Amyloid beta (Aβ or Abeta) denotes peptides of 36–43 amino acids that are the main component of the amyloid plaques found in the brains of people with Alzheimer's disease. The peptides derive from the amyloid-beta precursor protein (APP), which is cleaved by beta secretase and gamma secretase to yield Aβ in a cholesterol-dependent process and substrate presentation. Aβ molecules can aggregate to form flexible soluble oligomers which may exist in several forms. It is now believed that certain misfolded oligomers (known as "seeds") can induce other Aβ molecules to also take the misfolded oligomeric form, leading to a chain reaction akin to a prion infection. The oligomers are toxic to nerve cells. The other protein implicated in Alzheimer's disease, tau protein, also forms such prion-like misfolded oligomers, and there is some evidence that misfolded Aβ can induce tau to misfold.

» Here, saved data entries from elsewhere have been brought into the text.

(** * App-Store-Data: the repository's maintenance scripts

    A shallow embedding of two Node.js scripts of the repository:

    - the update checker, which scans [./repositories] for [metadata.json]
      files and asks the GitHub API whether the tracked files of each
      registered repository changed upstream (module [CheckUpdates]);
    - the generator of [releases/categories.json], which combines the
      per-category files into one index (module [GenerateCategories]).

    JavaScript strings are [string], counters and other numbers that hold
    integers are [Z], a sum that may round is a [Number], array lengths
    are [nat].  What the scripts obtain from the file system,
    from the GitHub API and from the process environment is a [World] record;
    what they print, request and wait for is a list of [Event]s. *)

From Stdlib Require Import String Ascii List ZArith Bool Lia.
From Stdlib Require Import Sorting.Sorted Sorting.Permutation.
Import ListNotations.

Local Open Scope string_scope.
Local Open Scope list_scope.

(* ===================================================================== *)
(** ** JavaScript string methods used by the scripts *)
(* ===================================================================== *)

(** [s.startsWith(p)] *)
Fixpoint startsWith (s p : string) {struct p} : bool :=
  match p, s with
  | EmptyString, _ => true
  | String _ _, EmptyString => false
  | String c p', String d s' => Ascii.eqb c d && startsWith s' p'
  end.

(** [s.endsWith(p)] *)
Fixpoint endsWith (s p : string) : bool :=
  String.eqb s p ||
  match s with
  | EmptyString => false
  | String _ s' => endsWith s' p
  end.

(** [s.includes(t)]: [t] occurs in [s] at some position. *)
Fixpoint includes (s t : string) : bool :=
  startsWith s t ||
  match s with
  | EmptyString => false
  | String _ s' => includes s' t
  end.

(** [s.slice(1)] *)
Definition slice1 (s : string) : string :=
  match s with
  | EmptyString => EmptyString
  | String _ s' => s'
  end.

(** [s.slice(n)] for [0 <= n]. *)
Fixpoint sliceFrom (n : nat) (s : string) : string :=
  match n, s with
  | O, _ => s
  | S _, EmptyString => EmptyString
  | S n', String _ s' => sliceFrom n' s'
  end.

(** [s.replace(pat, rep)] with a string pattern: the first occurrence only. *)
Fixpoint replaceFirst (s pat rep : string) : string :=
  if startsWith s pat then rep ++ sliceFrom (String.length pat) s
  else match s with
       | EmptyString => EmptyString
       | String c s' => String c (replaceFirst s' pat rep)
       end.

(** [s.replace(/\\/g, '/')]: every backslash becomes a slash. *)
Fixpoint backslashesToSlashes (s : string) : string :=
  match s with
  | EmptyString => EmptyString
  | String c s' =>
      String (if Ascii.eqb c "\" then "/"%char else c) (backslashesToSlashes s')
  end.

(** A JavaScript value that may be [null] or [undefined]. *)
Inductive Nullable (A : Type) : Type :=
| null
| undefined
| value (a : A).
Arguments null {A}.
Arguments undefined {A}.
Arguments value {A} a.

(** [s.split('\n')[0]]: the text before the first line feed. *)
Fixpoint firstLine (s : string) : string :=
  match s with
  | EmptyString => EmptyString
  | String c s' =>
      if Ascii.eqb c "010"%char then EmptyString else String c (firstLine s')
  end.

(** [s || d] for an optional string: [undefined] and [''] are falsy. *)
Definition orElse (s : option string) (d : string) : string :=
  match s with
  | Some EmptyString | None => d
  | Some s' => s'
  end.

(** A JavaScript number that holds an integer, or one of the values that
    adding such numbers can give besides. *)
Inductive Number : Type :=
| Finite (integer : Z)
| Infinity
| NegInfinity
| NaN.

(** The double nearest to the integer [x], ties to the even significand:
    [x] itself up to 2^53, a multiple of the unit in the last of 53 binary
    places beyond, an infinity from 2^1024 - 2^970 on. *)
Definition roundInteger (x : Z) : Number :=
  let a := Z.abs x in
  if (a <=? 2 ^ 53)%Z then Finite x
  else
    let ulp := (2 ^ (Z.log2 a - 52))%Z in
    let q := (a / ulp)%Z in
    let r := (a mod ulp)%Z in
    let q' :=
      if (2 * r <? ulp)%Z then q
      else if (ulp <? 2 * r)%Z then (q + 1)%Z
      else if Z.even q then q else (q + 1)%Z in
    let m := (q' * ulp)%Z in
    if (2 ^ 1024 <=? m)%Z then (if (x <? 0)%Z then NegInfinity else Infinity)
    else Finite (Z.sgn x * m).

(** [a + b] on numbers: the exact sum, rounded. *)
Definition jsAdd (a b : Number) : Number :=
  match a, b with
  | NaN, _ | _, NaN => NaN
  | Infinity, NegInfinity | NegInfinity, Infinity => NaN
  | Infinity, _ | _, Infinity => Infinity
  | NegInfinity, _ | _, NegInfinity => NegInfinity
  | Finite x, Finite y => roundInteger (x + y)
  end.

(* ===================================================================== *)
(** ** The update checker *)
(* ===================================================================== *)

Module CheckUpdates.

(** *** Data *)

(** An entry of [metadata.files]: a string, or an object that may have a
    [source] (anything else in the object is not read). *)
Inductive FileEntry : Type :=
| FString (file : string)
| FObject (source : option string).

(** A parsed [metadata.json].  [path] is optional; [files] is [None] when
    the field is missing or is not an array. *)
Record Metadata : Type := {
  name : string;
  owner : string;
  repo : string;
  commit : string;
  path : option string;
  files : option (list FileEntry)
}.

(** An element of the [listCommits] response: [sha],
    [commit.committer.date] and [commit.message]. *)
Record Commit : Type := {
  sha : string;
  committer_date : string;
  message : string
}.

(** An element of [comparison.data.files]. *)
Record DiffEntry : Type := {
  diff_filename : string;
  diff_status : string;
  diff_additions : Z;
  diff_deletions : Z;
  diff_changes : Z;
  diff_blob_url : string;
  diff_patch : option string
}.

(** The objects built by [getFileChanges]. *)
Record ChangedFile : Type := {
  filename : string;
  status : string;
  additions : Z;
  deletions : Z;
  patch : option string
}.

Record Changes : Type := {
  totalChanges : nat;
  relevantChanges : nat;
  changedFiles : list ChangedFile      (* the [files] field *)
}.
(** * callback_decorator: ownership tokens and the ensure_callback wrappers

    A shallow embedding of [callback_decorator/__init__.py].

    Python objects of class [CallbackWrapper] live in a store indexed by
    locations; the attribute [_callobj] of the object at location [l] is
    the entry [l] of the store.  Everything the module does is a state
    transformer over that store.  The store also carries a trace of the
    token operations and callable applications performed so far; the trace
    is never read by the embedded code, it only serves to state how often
    and with which arguments a callback was reached. *)

From stdpp Require Import base option list strings gmap.
From Stdlib Require Import ZArith.

Open Scope string_scope.
Open Scope list_scope.

(** ** Values *)

Definition loc := nat.
Definition fn_id := string.

(** Python values that are not instances of [CallbackWrapper]. *)
Inductive plain : Type :=
  | PNone
  | PInt (n : Z)
  | PStr (t : string)
  | PFun (f : fn_id).

(** A value is either such a plain value or a reference to a
    [CallbackWrapper] instance ([isinstance(v, CallbackWrapper)]). *)
Inductive value : Type :=
  | VPlain (p : plain)
  | VToken (l : loc).

Abbreviation VNone := (VPlain PNone).

(** The positional and keyword arguments of a call. *)
Record call_args : Type := CallArgs {
  positional : list value;
  keywords : list (string * value)
}.

Definition no_args : call_args := CallArgs [] [].

(** [inspect.BoundArguments.arguments]: parameter name to bound value. *)
Abbreviation arguments := (gmap string value).

Record exn : Type := Exn {
  exn_type : string;
  exn_msg : string
}.

Inductive res (A : Type) : Type :=
  | Ok (a : A)
  | Err (e : exn).
Arguments Ok {A} a.
Arguments Err {A} e.

(** What a call gives back to its caller: a returned value or a raised
    exception. *)
Definition outcome := res value.

Global Instance plain_eq_dec : EqDecision plain.
Proof. solve_decision. Defined.
Global Instance value_eq_dec : EqDecision value.
Proof. solve_decision. Defined.
Global Instance call_args_eq_dec : EqDecision call_args.
Proof. solve_decision. Defined.
Global Instance exn_eq_dec : EqDecision exn.
Proof. solve_decision. Defined.

(** ** Store and trace *)

Inductive event : Type :=
  (** [CallbackWrapper.__call__] ran on token [l] with arguments [a] and
      found [held] in [_callobj]; when [held] is not [PNone] it was
      cleared and applied to [a]. *)
  | EInvoke (l : loc) (a : call_args) (held : plain)
  (** [CallbackWrapper.release] ran on token [l] and found [held]; when
      [held] is not [PNone] it was cleared and handed out. *)
  | ERelease (l : loc) (held : plain)
  (** A value that is not a token was applied directly to [a]. *)
  | ECall (p : plain) (a : call_args).

Global Instance event_eq_dec : EqDecision event.
Proof. solve_decision. Defined.

Record state : Type := State {
  heap : list plain;      (* [_callobj] of every CallbackWrapper instance *)
  trace : list event
}.

Definition log (e : event) (s : state) : state :=
  State (heap s) (trace s ++ [e]).

Definition set_callobj (l : loc) (p : plain) (s : state) : state :=
  State (<[l := p]> (heap s)) (trace s).

Definition alloc (p : plain) (s : state) : loc * state :=
  (length (heap s), State (heap s ++ [p]) (trace s)).

(** ** A state and exception monad *)

Definition M (A : Type) : Type := state -> res A * state.

Definition ret {A} (a : A) : M A := fun s => (Ok a, s).
Definition raise {A} (e : exn) : M A := fun s => (Err e, s).
Definition bind {A B} (m : M A) (k : A -> M B) : M B := fun s =>
  match m s with
  | (Ok a, s') => k a s'
  | (Err e, s') => (Err e, s')
  end.

(** [try: body finally: fin].  The clean-up runs on both exits of [body];
    when the clean-up itself raises, its exception is the one that leaves
    the statement, otherwise the outcome of [body] does. *)
Definition try_finally {A B} (body : M A) (fin : M B) : M A := fun s =>
  let '(r, s1) := body s in
  match fin s1 with
  | (Ok _, s2) => (r, s2)
  | (Err e, s2) => (Err e, s2)
  end.

Notation "'do' x <- m ; k" := (bind m (fun x => k))
  (at level 10, x name, m at level 100, k at level 200).
Notation "'do' ' pat <- m ; k" := (bind m (fun x => match x with pat => k end))
  (at level 10, pat pattern, m at level 100, k at level 200).

(** ** Exceptions raised by the module and by the interpreter *)

Definition RuntimeError (msg : string) : exn := Exn "RuntimeError" msg.
Definition ValueError (msg : string) : exn := Exn "ValueError" msg.
Definition TypeError (msg : string) : exn := Exn "TypeError" msg.
Definition KeyError (msg : string) : exn := Exn "KeyError" msg.
Definition AttributeError (msg : string) : exn := Exn "AttributeError" msg.

Definition already_released : exn :=
  RuntimeError "Cannot release a call object which is already released!".

Definition no_callobj : exn :=
  AttributeError "'CallbackWrapper' object has no attribute '_callobj'".

(** ** Reading the trace *)

(** The events logged between the stores [s] and [s']. *)
Definition since (s s' : state) : list event :=
  drop (length (trace s)) (trace s').

Definition on_token (l : loc) (e : event) : bool :=
  match e with
  | EInvoke l' _ _ | ERelease l' _ => bool_decide (l' = l)
  | ECall _ _ => false
  end.

(** What the operation behind an event found or applied. *)
Definition found (e : event) : plain :=
  match e with
  | EInvoke _ _ p | ERelease _ p | ECall p _ => p
  end.

(** The operations performed on token [l]. *)
Fixpoint token_events (l : loc) (t : list event) : list event :=
  match t with
  | [] => []
  | e :: t' => if on_token l e then e :: token_events l t' else token_events l t'
  end.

A study has suggested that APP and its amyloid potential is of ancient origins, dating as far back as early deuterostomes.

Normal function 

The normal function of Aβ is not well understood.   Though some animal studies have shown that the absence of Aβ does not lead to any obvious loss of physiological function, several potential activities have been discovered for Aβ, including activation of kinase enzymes, protection against oxidative stress, regulation of cholesterol transport, functioning as a transcription factor, and anti-microbial activity (potentially associated with Aβ's pro-inflammatory activity).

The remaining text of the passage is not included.